Trager Megan H, Geskin Larisa J, Samie Faramarz H, Liu Liang
Department of Dermatology, Columbia University Irving Medical Center, New York, NY, USA.
The Hormel Institute, University of Minnesota, Austin, MN, USA.
Exp Dermatol. 2022 Jan;31(1):4-12. doi: 10.1111/exd.14114. Epub 2020 Jun 8.
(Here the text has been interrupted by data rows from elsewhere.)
(* ===== verification/DbWait.v ===== *)
(** * waitForDB of both main.go: the wait for PostgreSQL at start-up

    The two services have the same loop: it pings the database, each ping with a
    time limit of its own, until one succeeds; after a failure it waits for a
    ticker or for the end of the whole wait.  How long a ping takes and what it
    yields is outside; so is which of two ready channels a [select] takes. *)
From S2P Require Import Prelude GoString GoTime.
From stdpp Require Import options.

Open Scope Z_scope.

Definition tick_period : duration := seconds 2.
Definition ping_timeout : duration := seconds 5.
Definition wait_timeout : duration := seconds 60.

(** The i-th ping, begun at a time with a deadline: when it returns, and what. *)
Record pinger := {
  ping : nat -> time -> time -> time * result unit;
  takes_done : nat -> bool;
}.

(** [PingContext] returns by its deadline, or at once when that is past. *)
Definition prompt (p : pinger) : Prop :=
  forall i t limit, t <= (ping p i t limit).1 <= Z.max t limit.

Section wait.
Context (p : pinger) (deadline : time).

(** The ticker's channel holds one tick: of those up to [t] one is kept.  The next
    that fires after [t]. *)
Definition next_tick (next t : time) : time :=
  if next <=? t then next + tick_period * ((t - next) / tick_period + 1) else next.

(** The loop, from the start of its i-th ping on; no tick waits in the channel then.
    [None] is a loop that goes on; otherwise the error of the last ping, if it
    failed, and the time. *)
Fixpoint wait_loop (fuel : nat) (i : nat) (now next : time) : option (option error * time) :=
  match fuel with
  | O => None
  | S fuel =>
      let '(t, r) := ping p i now (Z.min (now + ping_timeout) deadline) in
      match r with
      | Ok _ => Some (None, t)
      | Err lastErr =>
          let buffered := next <=? t in
          let t' := if buffered then t else Z.max t (Z.min next deadline) in
          let tick := next <=? t' in
          if (deadline <=? t') && (negb tick || takes_done p i) then Some (Some lastErr, t')
          else wait_loop fuel (S i) t' (next_tick next t')
      end
  end.
End wait.

(** The pings of a wait: one at its start and one a tick. *)
Definition max_pings : nat := 31.

Definition wait_for_db (p : pinger) (start : time) : option (option error * time) :=
  wait_loop p (start + wait_timeout) max_pings 0 start (start + tick_period).

Definition ctx_error : error := "context deadline exceeded".

(** The gateway's [waitForDB] wraps the last error in the context's, the sidecar's
    returns it.  [Err] for a wait that goes on is never reached: [wait_ends]. *)
Definition gateway_waitForDB (p : pinger) (start : time) : result unit :=
  match wait_for_db p start with
  | Some (None, _) => Ok tt
  | Some (Some lastErr, _) => Err (ctx_error +:+ ": " +:+ lastErr)
  | None => Err "waiting"
  end.

Definition sync_waitForDB (p : pinger) (start : time) : result unit :=
  match wait_for_db p start with
  | Some (None, _) => Ok tt
  | Some (Some lastErr, _) => Err lastErr
  | None => Err "waiting"
  end.

Lemma periods :
  tick_period = 2000000000 /\ ping_timeout = 5000000000 /\ wait_timeout = 60000000000
  /\ seconds 53 = 53000000000.
Proof. done. Qed.

Lemma next_tick_after next t :
  t < next_tick next t /\ (next <= t -> next + tick_period <= next_tick next t)
  /\ (next <= t + tick_period -> next_tick next t <= t + tick_period).
Proof.
  unfold next_tick. destruct periods as (-> & _). destruct (Z.leb_spec next t); [|lia].
  pose proof (Z.div_mod (t - next) 2000000000 ltac:(lia)).
  pose proof (Z.mod_pos_bound (t - next) 2000000000 ltac:(lia)).
  assert (0 <= (t - next) / 2000000000) by (apply Z.div_pos; lia). lia.
Qed.

(** What the loop keeps: the next tick is within a period, and there are pings left
    for the ticks up to the deadline. *)
Definition on_time (deadline : time) (fuel : nat) (now next : time) : Prop :=
  now <= deadline /\ now < next <= now + tick_period
  /\ (0 < fuel)%nat /\ deadline < next + tick_period * (Z.of_nat fuel - 1).

(** One round: it ends in time, or the loop goes on in time. *)
Lemma wait_round p deadline fuel i now next :
  prompt p -> on_time deadline (S fuel) now next ->
  let '(t, r) := ping p i now (Z.min (now + ping_timeout) deadline) in
  let t' := if next <=? t then t else Z.max t (Z.min next deadline) in
  now <= t <= deadline /\ t <= t' <= deadline
  /\ ((deadline <=? t') && (negb (next <=? t') || takes_done p i) = false ->
      on_time deadline fuel t' (next_tick next t'))
  /\ (deadline <= t' -> deadline - ping_timeout - tick_period <= now).
Proof.
  intros Hp (Hnow & Hnext & _ & Hfuel).
  pose proof (Hp i now (Z.min (now + ping_timeout) deadline)) as Ht.
  destruct (ping _ _ _ _) as [t r]. cbn [fst] in Ht.
  assert (0 < tick_period /\ 0 < ping_timeout) as [Htick Hping] by (cbv; done).
  assert (t <= deadline /\ t <= now + ping_timeout) as [Hd Hl] by lia. cbv zeta.
  assert (t <= (if next <=? t then t else Z.max t (Z.min next deadline)) <= deadline
    /\ (if next <=? t then t else Z.max t (Z.min next deadline))
       <= Z.max t next) as [Ht' Hmax] by (destruct (Z.leb_spec next t); lia).
  set (t' := if next <=? t then _ else _) in *.
  split; [lia|]. split; [done|]. split.
  - intros Hgo. assert (next <= t') as Hge.
    { destruct (Z.leb_spec next t'); [done|]. cbn [negb orb] in Hgo.
      rewrite andb_true_r in Hgo. apply Z.leb_gt in Hgo. subst t'.
      destruct (Z.leb_spec next t); lia. }
    destruct (next_tick_after next t') as (H1 & H2 & H3). specialize (H2 Hge).
    unfold on_time. split; [lia|]. split; [lia|].
    destruct fuel; [exfalso; lia|]. split; [lia|].
    rewrite Nat2Z.inj_succ in *. lia.
  - lia.
Qed.

Lemma wait_loop_ends p deadline fuel i now next :
  prompt p -> on_time deadline fuel now next ->
  exists r t, wait_loop p deadline fuel i now next = Some (r, t)
    /\ now <= t <= deadline
    /\ (forall more, wait_loop p deadline (fuel + more) i now next = Some (r, t))
    /\ match r with
       | None => exists j b limit, now <= b /\ ping p j b limit = (t, Ok tt)
       | Some e => t = deadline
           /\ exists j b limit, deadline - ping_timeout - tick_period <= b
                /\ (ping p j b limit).2 = Err e
       end.
Proof.
  intros Hp. revert i now next. induction fuel as [|fuel IH]; intros i now next Hon.
  { destruct Hon as (_ & _ & H & _). lia. }
  pose proof (wait_round p deadline fuel i now next Hp Hon) as Hround.
  cbn [wait_loop Nat.add].
  destruct (ping p i now (Z.min (now + ping_timeout) deadline)) as [t r] eqn:Eping.
  destruct Hround as (Ht & Ht' & Hgo & Hlast). destruct r as [[]|e].
  - exists None, t. split; [done|]. split; [done|]. split; [done|].
    exists i, now. eexists. split; [lia|]. exact Eping.
  - set (t' := if next <=? t then t else Z.max t (Z.min next deadline)) in *.
    destruct ((deadline <=? t') && _) eqn:Estop.
    + exists (Some e), t'. apply andb_true_iff in Estop as [Hge%Z.leb_le _].
      split; [done|]. split; [lia|]. split; [done|]. split; [lia|].
      exists i, now. eexists. split; [by apply Hlast|]. by rewrite Eping.
    + destruct (IH (S i) t' (next_tick next t') (Hgo eq_refl)) as (r & u & Hu & Hle & Hmore & Hr).
      exists r, u. split; [done|]. split; [lia|]. split; [done|].
      destruct r as [e'|]; [done|]. destruct Hr as (j & b & limit & Hb & Hj).
      exists j, b, limit. split; [lia|done].
Qed.

(** C27. The wait for the database ends.  When a ping keeps to its time limit, the loop
    returns within its 60 seconds and after at most 31 pings, and more
    rounds would change nothing.  It gives up only at the end of the minute; and when the
    database answers every ping from 7 seconds before that on, it connects. *)
Theorem wait_ends p start :
  prompt p ->
  exists r t, wait_for_db p start = Some (r, t)
    /\ start <= t <= start + wait_timeout
    /\ (forall more, wait_loop p (start + wait_timeout) (max_pings + more) 0 start
                       (start + tick_period) = Some (r, t))
    /\ (r <> None -> t = start + wait_timeout)
    /\ ((forall j b limit, start + seconds 53 <= b -> (ping p j b limit).2 = Ok tt) -> r = None)
    /\ gateway_waitForDB p start = match r with
                                   | None => Ok tt
                                   | Some e => Err (ctx_error +:+ ": " +:+ e)
                                   end
    /\ sync_waitForDB p start = match r with None => Ok tt | Some e => Err e end.
Proof.
  intros Hp. unfold gateway_waitForDB, sync_waitForDB.
  destruct (wait_loop_ends p (start + wait_timeout) max_pings 0 start (start + tick_period) Hp)
    as (r & t & Hr & Ht & Hmore & Hend).
  { unfold on_time, max_pings. destruct periods as (-> & _ & -> & _). lia. }
  exists r, t. unfold wait_for_db in *. rewrite Hr. split; [done|]. split; [done|].
  split; [done|]. destruct r as [e|].
  - destruct Hend as (-> & j & b & limit & Hb & He). split; [done|]. split; [|done].
    intros Hup. specialize (Hup j b limit). rewrite He in Hup.
    destruct periods as (Htick & Hping & Hwait & Hup53). discriminate Hup. lia.
  - done.
Qed.

(** A database that refuses for 20 seconds, each ping taking three. *)
Definition late_database : pinger := {|
  ping := fun _ t limit =>
    if t <? seconds 20 then (Z.max t (Z.min (t + seconds 3) limit), Err "connection refused")
    else (t, Ok tt);
  takes_done := fun _ => false |}.

Lemma wait_ends_witness :
  prompt late_database /\ wait_for_db late_database 0 = Some (None, 21000000000)
  /\ exists r t, wait_for_db late_database 0 = Some (r, t)
    /\ 0 <= t <= 0 + wait_timeout
    /\ (forall more, wait_loop late_database (0 + wait_timeout) (max_pings + more) 0 0
                       (0 + tick_period) = Some (r, t))
    /\ (r <> None -> t = 0 + wait_timeout)
    /\ ((forall j b limit, 0 + seconds 53 <= b -> (ping late_database j b limit).2 = Ok tt)
        -> r = None)
    /\ gateway_waitForDB late_database 0 = match r with
                                           | None => Ok tt
                                           | Some e => Err (ctx_error +:+ ": " +:+ e)
                                           end
    /\ sync_waitForDB late_database 0 = match r with None => Ok tt | Some e => Err e end.
Proof.
  assert (prompt late_database) as Hp.
  { intros i t limit. cbn [ping late_database].
    destruct (t <? seconds 20); cbn [fst]; [|lia].
    assert (0 <= seconds 3) by (by vm_compute). lia. }
  split; [exact Hp|]. split; [vm_compute; reflexivity|]. exact (wait_ends late_database 0 Hp).
Defined.

(** One that never answers: 31 pings, and the error of the last. *)
Example dead_database :
  let p := {| ping := fun i t _ => (t, Err (itoa (Z.of_nat i))); takes_done := fun _ => true |} in
  gateway_waitForDB p 0 = Err "context deadline exceeded: 29"
  /\ sync_waitForDB {| ping := ping p; takes_done := fun _ => false |} 0 = Err "30".
Proof. by vm_compute. Qed.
The rates of melanoma and non-melanoma skin cancer (NMSC) have been increasing over the last twenty years in the United States, and this has been attributed to increased ultraviolet radiation exposure (UVR). Given these rising rates, preventative measures have become increasingly important to reduce the incidence and promote early detection of these cancers. Skin cancer prevention remains a challenging task to accomplish mainly due to the lack of reliable and sensitive methods to provide objective risk information that can educate and motivate individuals to avoid sunburn. Currently, minimal erythema dose (MED) is used as a marker of UVR. However, it is not an ideal marker because significant cancer-related molecular damage can occur after UVR exposure that cannot be detected by MED. Thus, over the recent years there has been significant interest in development of biomarkers indicative of exposure to UVR to improve early detection of cutaneous malignancies. Here, we will discuss emerging biomarkers for melanoma and NMSC that can help with risk stratification and targeted prevention and treatment.
在过去二十年中,美国黑色素瘤和非黑色素瘤皮肤癌(NMSC)的发病率一直在上升,这归因于紫外线辐射暴露(UVR)的增加。鉴于这些发病率的上升,预防措施对于降低这些癌症的发病率和促进早期检测变得越来越重要。皮肤癌预防仍然是一项具有挑战性的任务,主要是由于缺乏可靠且敏感的方法来提供客观的风险信息,以教育和激励个人避免晒伤。目前,最小红斑剂量(MED)被用作UVR的标志物。然而,它并不是一个理想的标志物,因为在UVR暴露后可能会发生与癌症相关的显著分子损伤,而MED无法检测到这种损伤。因此,近年来人们对开发指示UVR暴露的生物标志物以改善皮肤恶性肿瘤的早期检测产生了浓厚兴趣。在此,我们将讨论黑色素瘤和NMSC的新兴生物标志物,这些生物标志物有助于风险分层以及靶向预防和治疗。